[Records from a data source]
++++++++

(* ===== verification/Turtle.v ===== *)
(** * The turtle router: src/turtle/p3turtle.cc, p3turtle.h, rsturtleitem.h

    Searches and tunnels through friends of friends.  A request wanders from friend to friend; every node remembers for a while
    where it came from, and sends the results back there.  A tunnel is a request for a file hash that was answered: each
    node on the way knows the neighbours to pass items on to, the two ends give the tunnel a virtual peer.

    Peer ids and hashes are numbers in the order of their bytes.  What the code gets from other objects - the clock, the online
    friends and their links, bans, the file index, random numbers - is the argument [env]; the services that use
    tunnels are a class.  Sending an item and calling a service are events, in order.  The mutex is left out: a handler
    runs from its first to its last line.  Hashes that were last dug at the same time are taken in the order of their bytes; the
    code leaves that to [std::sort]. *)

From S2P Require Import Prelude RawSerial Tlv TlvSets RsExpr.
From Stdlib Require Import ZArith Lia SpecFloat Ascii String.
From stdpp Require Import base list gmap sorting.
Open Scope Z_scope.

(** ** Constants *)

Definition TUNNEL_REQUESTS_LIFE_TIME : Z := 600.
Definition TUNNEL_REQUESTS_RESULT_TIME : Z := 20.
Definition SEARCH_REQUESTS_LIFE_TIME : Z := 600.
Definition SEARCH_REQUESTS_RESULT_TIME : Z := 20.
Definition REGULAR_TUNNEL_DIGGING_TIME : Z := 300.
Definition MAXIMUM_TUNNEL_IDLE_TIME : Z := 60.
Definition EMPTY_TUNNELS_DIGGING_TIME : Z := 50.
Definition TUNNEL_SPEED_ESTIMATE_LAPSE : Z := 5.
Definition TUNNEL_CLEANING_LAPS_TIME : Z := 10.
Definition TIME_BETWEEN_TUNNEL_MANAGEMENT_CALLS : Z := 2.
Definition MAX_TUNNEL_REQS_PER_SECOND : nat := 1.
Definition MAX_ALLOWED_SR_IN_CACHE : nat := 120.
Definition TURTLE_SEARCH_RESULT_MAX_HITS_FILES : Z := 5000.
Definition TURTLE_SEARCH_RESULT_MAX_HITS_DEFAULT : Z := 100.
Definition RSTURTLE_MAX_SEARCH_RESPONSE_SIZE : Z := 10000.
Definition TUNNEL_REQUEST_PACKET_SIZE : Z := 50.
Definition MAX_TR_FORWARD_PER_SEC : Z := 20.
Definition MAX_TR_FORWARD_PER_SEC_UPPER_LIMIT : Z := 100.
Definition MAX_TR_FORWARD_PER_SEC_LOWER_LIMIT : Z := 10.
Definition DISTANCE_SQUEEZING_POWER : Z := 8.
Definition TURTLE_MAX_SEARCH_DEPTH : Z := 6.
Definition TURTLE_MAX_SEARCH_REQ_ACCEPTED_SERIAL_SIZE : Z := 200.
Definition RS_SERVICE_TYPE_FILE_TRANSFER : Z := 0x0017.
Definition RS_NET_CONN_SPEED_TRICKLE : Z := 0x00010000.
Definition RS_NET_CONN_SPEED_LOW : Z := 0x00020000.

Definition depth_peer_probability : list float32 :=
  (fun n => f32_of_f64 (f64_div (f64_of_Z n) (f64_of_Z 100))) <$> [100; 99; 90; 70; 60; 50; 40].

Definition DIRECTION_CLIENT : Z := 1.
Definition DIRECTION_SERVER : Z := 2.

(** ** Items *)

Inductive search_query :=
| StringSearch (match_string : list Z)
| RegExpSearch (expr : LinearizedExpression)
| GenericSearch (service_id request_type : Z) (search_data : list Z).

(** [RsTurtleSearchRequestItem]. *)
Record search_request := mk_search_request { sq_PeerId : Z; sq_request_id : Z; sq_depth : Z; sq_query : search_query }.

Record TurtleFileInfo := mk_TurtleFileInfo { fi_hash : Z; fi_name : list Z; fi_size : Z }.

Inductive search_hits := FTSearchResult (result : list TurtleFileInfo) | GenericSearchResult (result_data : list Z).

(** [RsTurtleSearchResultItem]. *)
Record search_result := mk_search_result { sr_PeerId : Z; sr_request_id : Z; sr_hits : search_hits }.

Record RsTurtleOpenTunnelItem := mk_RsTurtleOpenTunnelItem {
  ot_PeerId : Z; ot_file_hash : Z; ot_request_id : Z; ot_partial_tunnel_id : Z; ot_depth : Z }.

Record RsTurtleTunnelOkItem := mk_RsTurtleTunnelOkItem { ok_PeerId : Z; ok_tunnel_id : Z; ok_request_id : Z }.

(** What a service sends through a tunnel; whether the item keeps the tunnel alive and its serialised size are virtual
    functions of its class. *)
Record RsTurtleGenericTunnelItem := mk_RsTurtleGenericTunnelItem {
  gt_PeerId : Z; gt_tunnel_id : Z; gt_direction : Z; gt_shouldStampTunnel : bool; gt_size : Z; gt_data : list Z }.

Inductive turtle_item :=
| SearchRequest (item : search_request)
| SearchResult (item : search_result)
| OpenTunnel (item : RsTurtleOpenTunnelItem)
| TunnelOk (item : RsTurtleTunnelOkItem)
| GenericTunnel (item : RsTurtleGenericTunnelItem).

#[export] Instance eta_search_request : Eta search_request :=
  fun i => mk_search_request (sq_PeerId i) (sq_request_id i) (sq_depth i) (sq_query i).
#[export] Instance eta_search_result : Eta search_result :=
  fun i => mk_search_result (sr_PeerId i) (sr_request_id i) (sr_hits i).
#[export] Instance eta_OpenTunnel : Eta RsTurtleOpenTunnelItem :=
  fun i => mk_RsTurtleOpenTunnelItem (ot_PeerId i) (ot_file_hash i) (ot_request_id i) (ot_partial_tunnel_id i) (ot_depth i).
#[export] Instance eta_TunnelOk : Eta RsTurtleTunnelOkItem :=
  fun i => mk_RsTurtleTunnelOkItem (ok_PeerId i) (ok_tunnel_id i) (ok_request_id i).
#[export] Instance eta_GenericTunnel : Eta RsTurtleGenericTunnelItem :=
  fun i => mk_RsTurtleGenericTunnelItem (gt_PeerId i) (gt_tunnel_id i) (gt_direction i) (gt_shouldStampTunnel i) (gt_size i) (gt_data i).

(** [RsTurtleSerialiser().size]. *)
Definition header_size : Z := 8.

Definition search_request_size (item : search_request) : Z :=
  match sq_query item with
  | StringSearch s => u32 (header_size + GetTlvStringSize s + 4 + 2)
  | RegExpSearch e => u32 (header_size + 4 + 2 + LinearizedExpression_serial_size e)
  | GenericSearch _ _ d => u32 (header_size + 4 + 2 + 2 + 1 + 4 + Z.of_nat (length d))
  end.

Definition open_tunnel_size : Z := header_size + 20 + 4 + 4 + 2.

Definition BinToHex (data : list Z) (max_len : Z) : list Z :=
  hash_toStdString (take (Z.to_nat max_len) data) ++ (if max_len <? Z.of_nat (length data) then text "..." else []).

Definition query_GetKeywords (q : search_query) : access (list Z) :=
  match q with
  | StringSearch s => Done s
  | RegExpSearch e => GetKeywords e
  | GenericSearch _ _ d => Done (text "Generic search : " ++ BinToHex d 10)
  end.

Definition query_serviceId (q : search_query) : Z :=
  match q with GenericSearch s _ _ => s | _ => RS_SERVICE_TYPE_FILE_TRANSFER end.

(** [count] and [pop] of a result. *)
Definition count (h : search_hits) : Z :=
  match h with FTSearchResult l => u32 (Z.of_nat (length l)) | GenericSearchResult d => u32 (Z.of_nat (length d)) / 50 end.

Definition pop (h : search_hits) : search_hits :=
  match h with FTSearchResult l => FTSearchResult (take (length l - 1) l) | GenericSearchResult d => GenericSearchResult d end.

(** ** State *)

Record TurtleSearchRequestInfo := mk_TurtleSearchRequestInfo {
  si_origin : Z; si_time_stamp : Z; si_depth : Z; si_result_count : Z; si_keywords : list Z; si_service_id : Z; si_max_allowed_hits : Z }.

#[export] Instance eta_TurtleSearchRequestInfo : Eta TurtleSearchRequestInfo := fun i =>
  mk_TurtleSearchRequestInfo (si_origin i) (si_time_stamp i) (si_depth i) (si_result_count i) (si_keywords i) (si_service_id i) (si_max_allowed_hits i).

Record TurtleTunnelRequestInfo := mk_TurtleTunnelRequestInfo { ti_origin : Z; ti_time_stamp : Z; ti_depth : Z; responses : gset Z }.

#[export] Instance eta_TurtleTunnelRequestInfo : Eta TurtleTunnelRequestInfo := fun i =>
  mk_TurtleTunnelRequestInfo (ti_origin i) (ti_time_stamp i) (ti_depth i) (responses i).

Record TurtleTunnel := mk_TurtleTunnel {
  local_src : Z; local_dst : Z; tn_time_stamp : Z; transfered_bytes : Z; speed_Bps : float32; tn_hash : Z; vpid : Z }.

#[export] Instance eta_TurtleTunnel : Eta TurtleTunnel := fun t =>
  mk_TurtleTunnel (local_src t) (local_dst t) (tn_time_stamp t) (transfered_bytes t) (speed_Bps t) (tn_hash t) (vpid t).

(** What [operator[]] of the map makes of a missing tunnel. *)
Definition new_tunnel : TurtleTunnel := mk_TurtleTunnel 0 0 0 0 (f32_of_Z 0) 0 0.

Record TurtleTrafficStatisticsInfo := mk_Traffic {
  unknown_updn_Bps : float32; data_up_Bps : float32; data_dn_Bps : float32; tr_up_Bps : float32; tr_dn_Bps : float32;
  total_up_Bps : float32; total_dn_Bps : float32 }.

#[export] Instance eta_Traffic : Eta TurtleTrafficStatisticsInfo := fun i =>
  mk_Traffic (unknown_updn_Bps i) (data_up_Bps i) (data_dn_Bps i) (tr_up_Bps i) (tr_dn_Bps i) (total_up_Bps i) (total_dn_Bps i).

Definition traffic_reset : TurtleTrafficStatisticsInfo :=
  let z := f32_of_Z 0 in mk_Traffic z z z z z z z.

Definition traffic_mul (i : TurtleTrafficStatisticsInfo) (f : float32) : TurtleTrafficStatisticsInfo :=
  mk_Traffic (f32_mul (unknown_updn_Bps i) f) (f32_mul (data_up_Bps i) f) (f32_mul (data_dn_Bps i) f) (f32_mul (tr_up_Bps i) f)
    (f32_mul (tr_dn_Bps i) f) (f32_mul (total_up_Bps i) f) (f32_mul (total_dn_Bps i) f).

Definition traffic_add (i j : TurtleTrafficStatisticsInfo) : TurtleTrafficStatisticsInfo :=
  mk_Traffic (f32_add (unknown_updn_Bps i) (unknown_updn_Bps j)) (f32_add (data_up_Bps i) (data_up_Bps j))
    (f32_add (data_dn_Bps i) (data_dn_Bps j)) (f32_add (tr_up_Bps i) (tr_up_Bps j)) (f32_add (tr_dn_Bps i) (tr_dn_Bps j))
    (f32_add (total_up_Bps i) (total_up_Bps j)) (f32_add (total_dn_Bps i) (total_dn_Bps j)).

++++++++

_Exercise aim:_
Your response should be the lines of the entries above that include the string "friends".

_Written reply:_
    Searches and tunnels through friends of friends.  A request wanders from friend to friend; every node remembers for a while
    friends and their links, bans, the file index, random numbers - is the argument [env]; the services that use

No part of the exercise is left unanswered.